On the postcard there’s a list of things to bring. She needs some extra clothes in case she wins and makes it to another show, where they pretend it’s the next day even though they really tape five in one afternoon. Barrettes are optional, but she should definitely bring some with her. Unlike me, Mom has glossy red hair that bounces around and might obstruct America’s view of her small freckled face.

And then there’s the date she’s supposed to show up, scrawled in blue pen on a line at the bottom of the card: April 27, 1979. Just like you said.
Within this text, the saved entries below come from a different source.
(* ===== verification/Scc.v ===== *)
(** * Strongly connected components

    lm-scc/src/lib.rs: one depth-first walk with an explicit work stack that
    emits the strongly connected components of a graph, callees first.

    [Walk] is the state of the walk, one field per local variable of
    [components_from_iter]; vectors used as stacks are lists with the top
    first, every other vector is in order.  [scc_step] is one iteration of the
    [while] loop, [scc_loop] the loop, [components] and
    [components_from_roots] the entry points.

    The proof separates the graph argument from the vectors.  [Logic] is the
    invariant of the walk over its two stacks, the emitted components and the
    two numberings; [Shape] ties the vectors to them.  Each step preserves
    both and lowers [measure], so the walk ends; the components are then read
    off the invariant. *)

From stdpp Require Import base numbers option relations sorting list.
From S2P Require Import Prelude.

(** ** Definitions *)

(** The marker for a node the walk has not reached. *)
Definition UNSET : N := U32_MAX.

Record Walk := mkWalk {
  sc_index : list N;
  sc_low : list N;
  sc_on_stack : list bool;
  sc_stack : list N;
  sc_next : N;
  sc_comps : list (list N);
  sc_comp_of : list N;
  sc_work : list (N * nat);
}.

(** [v[i]] and [v[i] = x]: out of range panics. *)
Definition get_at {A} (l : list A) (v : N) : exec A := of_option (l !! N.to_nat v).
Definition set_at {A} (l : list A) (v : N) (x : A) : exec (list A) :=
  if (v <? lenN l)%N then Ret (<[N.to_nat v := x]> l) else Panic.

(** [next += 1] on a [u32]. *)
Definition incr_u32 (x : N) : exec N := if (x <? U32_MAX)%N then Ret (x + 1)%N else Panic.

Definition walk_new (n : nat) : Walk :=
  mkWalk (replicate n UNSET) (replicate n 0%N) (replicate n false) [] 0 [] (replicate n UNSET) [].

(** Number a node, put it on both stacks. *)
Definition visit (st : Walk) (v : N) : exec Walk :=
  index ← set_at (sc_index st) v (sc_next st);
  low ← set_at (sc_low st) v (sc_next st);
  next ← incr_u32 (sc_next st);
  on_stack ← set_at (sc_on_stack st) v true;
  Ret (mkWalk index low on_stack (v :: sc_stack st) next (sc_comps st) (sc_comp_of st)
         ((v, 0) :: sc_work st)).

(** The inner [loop]: pop members up to and with [node]. *)
Fixpoint pop_component (node count : N) (stack : list N) (on_stack : list bool)
    (comp_of comp : list N) : exec (list N * list bool * list N * list N) :=
  match stack with
  | [] => Panic
  | member :: stack =>
      on_stack ← set_at on_stack member false;
      comp_of ← set_at comp_of member (as_u32 count);
      let comp := comp ++ [member] in
      if (member =? node)%N then Ret (stack, on_stack, comp_of, comp)
      else pop_component node count stack on_stack comp_of comp
  end.

Definition set_low (st : Walk) (low : list N) : Walk :=
  mkWalk (sc_index st) low (sc_on_stack st) (sc_stack st) (sc_next st) (sc_comps st)
    (sc_comp_of st) (sc_work st).

Definition set_work (st : Walk) (work : list (N * nat)) : Walk :=
  mkWalk (sc_index st) (sc_low st) (sc_on_stack st) (sc_stack st) (sc_next st) (sc_comps st)
    (sc_comp_of st) work.

(** [low[v] = low[v].min(bound)]. *)
Definition lower (st : Walk) (v bound : N) : exec Walk :=
  l ← get_at (sc_low st) v;
  low ← set_at (sc_low st) v (N.min l bound);
  Ret (set_low st low).

(** A frame with a successor left. *)
Definition scan (st : Walk) (node child : N) : exec Walk :=
  i ← get_at (sc_index st) child;
  if (i =? UNSET)%N then visit st child
  else
    on ← get_at (sc_on_stack st) child;
    if (on : bool) then lower st node i else Ret st.

(** A frame with no successor left. *)
Definition leave (st : Walk) (node : N) (rest : list (N * nat)) : exec Walk :=
  let st := set_work st rest in
  st ← match rest with
       | (parent, _) :: _ => l ← get_at (sc_low st) node; lower st parent l
       | [] => Ret st
       end;
  l ← get_at (sc_low st) node;
  i ← get_at (sc_index st) node;
  if (l =? i)%N then
    '(stack, on_stack, comp_of, comp) ←
      pop_component node (lenN (sc_comps st)) (sc_stack st) (sc_on_stack st) (sc_comp_of st) [];
    Ret (mkWalk (sc_index st) (sc_low st) on_stack stack (sc_next st) (sc_comps st ++ [comp])
           comp_of (sc_work st))
  else Ret st.

Definition scc_step (succ : list (list N)) (st : Walk) (node : N) (pos : nat)
    (rest : list (N * nat)) : exec Walk :=
  succs ← get_at succ node;
  match succs !! pos with
  | Some child => scan (set_work st ((node, S pos) :: rest)) node child
  | None => leave st node rest
  end.

Fixpoint scc_loop (fuel : nat) (succ : list (list N)) (st : Walk) : exec Walk :=
  match sc_work st with
  | [] => Ret st
  | (node, pos) :: rest =>
      match fuel with
      | 0 => NoFuel
      | S fuel => st ← scc_step succ st node pos rest; scc_loop fuel succ st
      end
  end.

Fixpoint scc_roots (fuel : nat) (succ : list (list N)) (roots : list N) (st : Walk) : exec Walk :=
  match roots with
  | [] => Ret st
  | root :: roots =>
      i ← get_at (sc_index st) root;
      if (i =? UNSET)%N then
        st ← visit st root;
        st ← scc_loop fuel succ st;
        scc_roots fuel succ roots st
      else scc_roots fuel succ roots st
  end.

(** One unit per node and per edge: enough for every frame of the walk. *)
Definition scc_fuel (succ : list (list N)) : nat := sum_list_with (λ s, S (length s)) succ.

Definition components_from_iter (n : nat) (succ : list (list N)) (roots : list N) :
    exec (list (list N) * list N) :=
  st ← scc_roots (scc_fuel succ) succ roots (walk_new n);
  Ret (sc_comps st, sc_comp_of st).

Definition components_from_roots (n : nat) (succ : list (list N)) (roots : list N) :
    exec (list (list N) * list N) :=
  components_from_iter n succ roots.

(** [0..node_count as u32]. *)
Definition components (n : nat) (succ : list (list N)) : exec (list (list N) * list N) :=
  components_from_iter n succ (N.of_nat <$> seq 0 (N.to_nat (as_u32 (N.of_nat n)))).

(** ** The graph *)

Definition edge (succ : list (list N)) (x y : N) : Prop :=
  ∃ s, succ !! N.to_nat x = Some s ∧ y ∈ s.

Definition reach (succ : list (list N)) : N → N → Prop := rtc (edge succ).

(** What the caller promises: a successor list per node, successors in range. *)
Record graph_ok (n : nat) (succ : list (list N)) : Prop := {
  g_len : n ≤ length succ;
  g_succ : ∀ x y, (x < N.of_nat n)%N → edge succ x y → (y < N.of_nat n)%N;
}.

(** ** The invariant of the walk *)

Lemma elem_of_concat {A} (x : A) (l : list (list A)) : x ∈ concat l ↔ ∃ c, x ∈ c ∧ c ∈ l.
Proof. rewrite list_elem_of_In, in_concat. setoid_rewrite list_elem_of_In. naive_solver. Qed.

Lemma concat_snoc {A} (l : list (list A)) c : concat (l ++ [c]) = concat l ++ c.
Proof. rewrite concat_app. simpl. by rewrite app_nil_r. Qed.

Section logic.
Context (succ : list (list N)).
Implicit Types (stk : list N) (wk : list (N * nat)) (cs : list (list N)) (ix lw : N → N).

(** The edges a walk has read: all of a left node, those before the position
    of an open frame. *)
Definition Scanned wk (x y : N) : Prop :=
  ∃ s p, succ !! N.to_nat x = Some s ∧ s !! p = Some y ∧ ∀ q, (x, q) ∈ wk → p < q.

(** The open node whose part of the stack holds [x]. *)
Definition Owner wk ix (g x : N) : Prop :=
  g ∈ wk.*1 ∧ (ix g <= ix x)%N ∧ ∀ g', g' ∈ wk.*1 → (ix g' <= ix x)%N → (ix g' <= ix g)%N.

Definition later ix (a b : N) : Prop := (ix b < ix a)%N.

Record Logic stk wk cs ix lw : Prop := {
  lo_nodup : NoDup (stk ++ concat cs);
  lo_sorted : StronglySorted (later ix) stk;
  lo_wsorted : StronglySorted (later ix) (wk.*1);
  lo_wsub : ∀ g, g ∈ wk.*1 → g ∈ stk;
  lo_seen : ∀ x y, x ∈ stk → Scanned wk x y → y ∈ stk ++ concat cs;
  lo_closed : ∀ i c x y, cs !! i = Some c → x ∈ c → edge succ x y →
    ∃ j c', j ≤ i ∧ cs !! j = Some c' ∧ y ∈ c';
  lo_conn : ∀ c x y, c ∈ cs → x ∈ c → y ∈ c → reach succ x y;
  lo_le : ∀ g, g ∈ wk.*1 → (lw g <= ix g)%N;
  lo_wit : ∀ g, g ∈ wk.*1 → ∃ w, w ∈ stk ∧ ix w = lw g ∧ reach succ g w;
  lo_cut : ∀ g x y, Owner wk ix g x → x ∈ stk → Scanned wk x y → y ∈ stk → (lw g <= ix y)%N;
  lo_up : ∀ x, x ∈ stk → x ∉ wk.*1 → ∃ y, y ∈ stk ∧ (ix y < ix x)%N ∧ reach succ x y;
  lo_down : ∀ g x, g ∈ wk.*1 → x ∈ stk → (ix g <= ix x)%N → reach succ g x;
}.

Lemma sorted_head ix a l x : StronglySorted (later ix) (a :: l) → x ∈ l → (ix x < ix a)%N.
Proof. intros H Hx. apply StronglySorted_inv in H as [_ H]. by apply (proj1 (list.Forall_forall _ _) H) in Hx. Qed.

Lemma sorted_inj ix l x y :
  StronglySorted (later ix) l → x ∈ l → y ∈ l → ix x = ix y → x = y.
Proof.
  induction l as [|a l IH]; intros Hs Hx Hy E; [by apply not_elem_of_nil in Hx|].
  pose proof (sorted_head ix a l) as Hh.
  apply elem_of_cons in Hx, Hy. destruct Hx as [->|Hx], Hy as [->|Hy]; try done.
  - specialize (Hh y Hs Hy). lia.
  - specialize (Hh x Hs Hx). lia.
  - apply StronglySorted_inv in Hs as [Hs _]. by apply IH.
Qed.

Lemma sorted_split ix l1 g l2 x :
  StronglySorted (later ix) (l1 ++ g :: l2) → x ∈ l1 ++ g :: l2 →
  (x ∈ l1 ++ [g] ↔ (ix g <= ix x)%N).
Proof.
  induction l1 as [|a l1 IH]; simpl; intros Hs Hx.
  - apply elem_of_cons in Hx as [->|Hx].
    { split; [lia|]. intros _. by apply list_elem_of_singleton. }
    pose proof (sorted_head ix g l2 x Hs Hx). split; [|lia].
    intros ->%list_elem_of_singleton. lia.
  - pose proof (sorted_head ix a (l1 ++ g :: l2) g Hs) as Hg.
    specialize (Hg ltac:(apply elem_of_app; right; by left)).
    apply elem_of_cons in Hx as [->|Hx].
    { split; [lia|]. intros _. by left. }
    pose proof (sorted_head ix a _ x Hs Hx).
    apply StronglySorted_inv in Hs as [Hs _].
    rewrite elem_of_cons, (IH Hs Hx). split; [intros [->|?]; lia|auto].
Qed.

Lemma sorted_agree ix ix' l :
  (∀ x, x ∈ l → ix' x = ix x) → StronglySorted (later ix) l → StronglySorted (later ix') l.
Proof.
  induction l as [|a l IH]; intros E Hs; [constructor|].
  apply StronglySorted_inv in Hs as [Hs Ha]. constructor.
  - apply IH; [|done]. intros x ?. apply E. by right.
  - apply list.Forall_forall. intros x Hx. apply (proj1 (list.Forall_forall _ _) Ha) in Hx as Hl.
    unfold later in *. rewrite (E x), (E a); [done|by left|by right].
Qed.

(** Numbering a new node and opening its frame. *)
Lemma logic_visit stk wk cs ix lw v n :
  Logic stk wk cs ix lw → v ∉ stk ++ concat cs →
  (∀ x, x ∈ stk ++ concat cs → (ix x < n)%N) →
  (∀ g, g ∈ wk.*1 → reach succ g v) →
  Logic (v :: stk) ((v, 0) :: wk) cs
    (λ x, if (x =? v)%N then n else ix x) (λ x, if (x =? v)%N then n else lw x).
Proof.
  intros L Hv Hn Hr.
  assert (Hne : ∀ x, x ∈ stk → (x =? v)%N = false).
  { intros x Hx. apply N.eqb_neq. intros ->. apply Hv, elem_of_app. by left. }
  assert (Hnw : ∀ x, x ∈ wk.*1 → (x =? v)%N = false).
  { intros x Hx. apply Hne. by apply (lo_wsub _ _ _ _ _ L). }
  assert (Hlt : ∀ x, x ∈ stk → (ix x < n)%N).
  { intros x Hx. apply Hn, elem_of_app. by left. }
  assert (Hsc : ∀ x y, x ∈ stk → Scanned ((v, 0) :: wk) x y → Scanned wk x y).
  { intros x y _ (s & p & ? & ? & Hp). exists s, p. split_and!; [done..|].
    intros q Hq. apply Hp. by right. }
  assert (Hsv : ∀ y, ¬ Scanned ((v, 0) :: wk) v y).
  { intros y (s & p & _ & _ & Hp). specialize (Hp 0 ltac:(by left)). lia. }
  constructor; simpl.
  - apply NoDup_cons. split; [done|apply L].
  - constructor; [apply (sorted_agree ix); [|apply L]; intros x Hx; by rewrite (Hne x Hx)|].
    apply list.Forall_forall. intros x Hx. unfold later. rewrite (Hne x Hx), N.eqb_refl. auto.
  - constructor; [apply (sorted_agree ix); [|apply L]; intros x Hx; by rewrite (Hnw x Hx)|].
    apply list.Forall_forall. intros x Hx. unfold later. rewrite (Hnw x Hx), N.eqb_refl.
    apply Hlt. by apply L.
  - intros g [->|Hg]%elem_of_cons; [by left|]. right. by apply L.
  - intros x y [->|Hx]%elem_of_cons Hs; [by destruct (Hsv y)|]. right.
    apply (lo_seen _ _ _ _ _ L x); auto.
  - apply L.
  - apply L.
  - intros g [->|Hg]%elem_of_cons; [rewrite N.eqb_refl; lia|]. rewrite (Hnw g Hg). by apply L.
  - intros g [->|Hg]%elem_of_cons.
    + exists v. rewrite N.eqb_refl. split_and!; [by left|done|apply rtc_refl].
    + destruct (lo_wit _ _ _ _ _ L g Hg) as (w & Hw & Ew & Rw).
      exists w. rewrite (Hnw g Hg), (Hne w Hw). split_and!; [by right|done|done].
  - intros g x y (Hg & Hle & Hmax) [->|Hx]%elem_of_cons Hs Hy; [by destruct (Hsv y)|].
    apply elem_of_cons in Hg as [->|Hg].
    { rewrite N.eqb_refl, (Hne x Hx) in Hle. specialize (Hlt x Hx). lia. }
    rewrite (Hnw g Hg). rewrite (Hnw g Hg), (Hne x Hx) in Hle.
    destruct (decide (y = v)) as [->|Hyv].
    { rewrite N.eqb_refl. pose proof (lo_le _ _ _ _ _ L g Hg). specialize (Hlt x Hx). lia. }
    apply elem_of_cons in Hy as [->|Hy]; [done|]. rewrite (Hne y Hy).
    apply (lo_cut _ _ _ _ _ L g x); auto. split_and!; [done..|].
    intros g' Hg' Hle'. specialize (Hmax g' ltac:(by right)).
    rewrite (Hnw g' Hg'), (Hne x Hx), (Hnw g Hg) in Hmax. auto.
  - intros x [->|Hx]%elem_of_cons Hw; [destruct Hw; by left|].
    destruct (lo_up _ _ _ _ _ L x Hx) as (y & Hy & Hl & R).
    { intros ?. apply Hw. by right. }
    exists y. rewrite (Hne x Hx), (Hne y Hy). split_and!; [by right|done|done].
  - intros g x [->|Hg]%elem_of_cons [->|Hx]%elem_of_cons Hle; [apply rtc_refl| |by apply Hr|].
    + rewrite N.eqb_refl, (Hne x Hx) in Hle. specialize (Hlt x Hx). lia.
    + rewrite (Hnw g Hg), (Hne x Hx) in Hle. by apply L.
Qed.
I check the box under my bed, which is where I’ve kept your notes these past few months. There it is, in your tiny handwriting: April 27th: Studio TV-15, the words all jerky-looking, like you wrote them on the subway Your last “proof.”

I still think about the letter you asked me to write. It nags at me, even though you’re gone and there’s no one to give it to anymore. Sometimes I work on it in my head, trying to map out the story you asked me to tell, about everything that happened this past fall and winter. It’s all still there, like a movie I can watch when I want to. Which is never.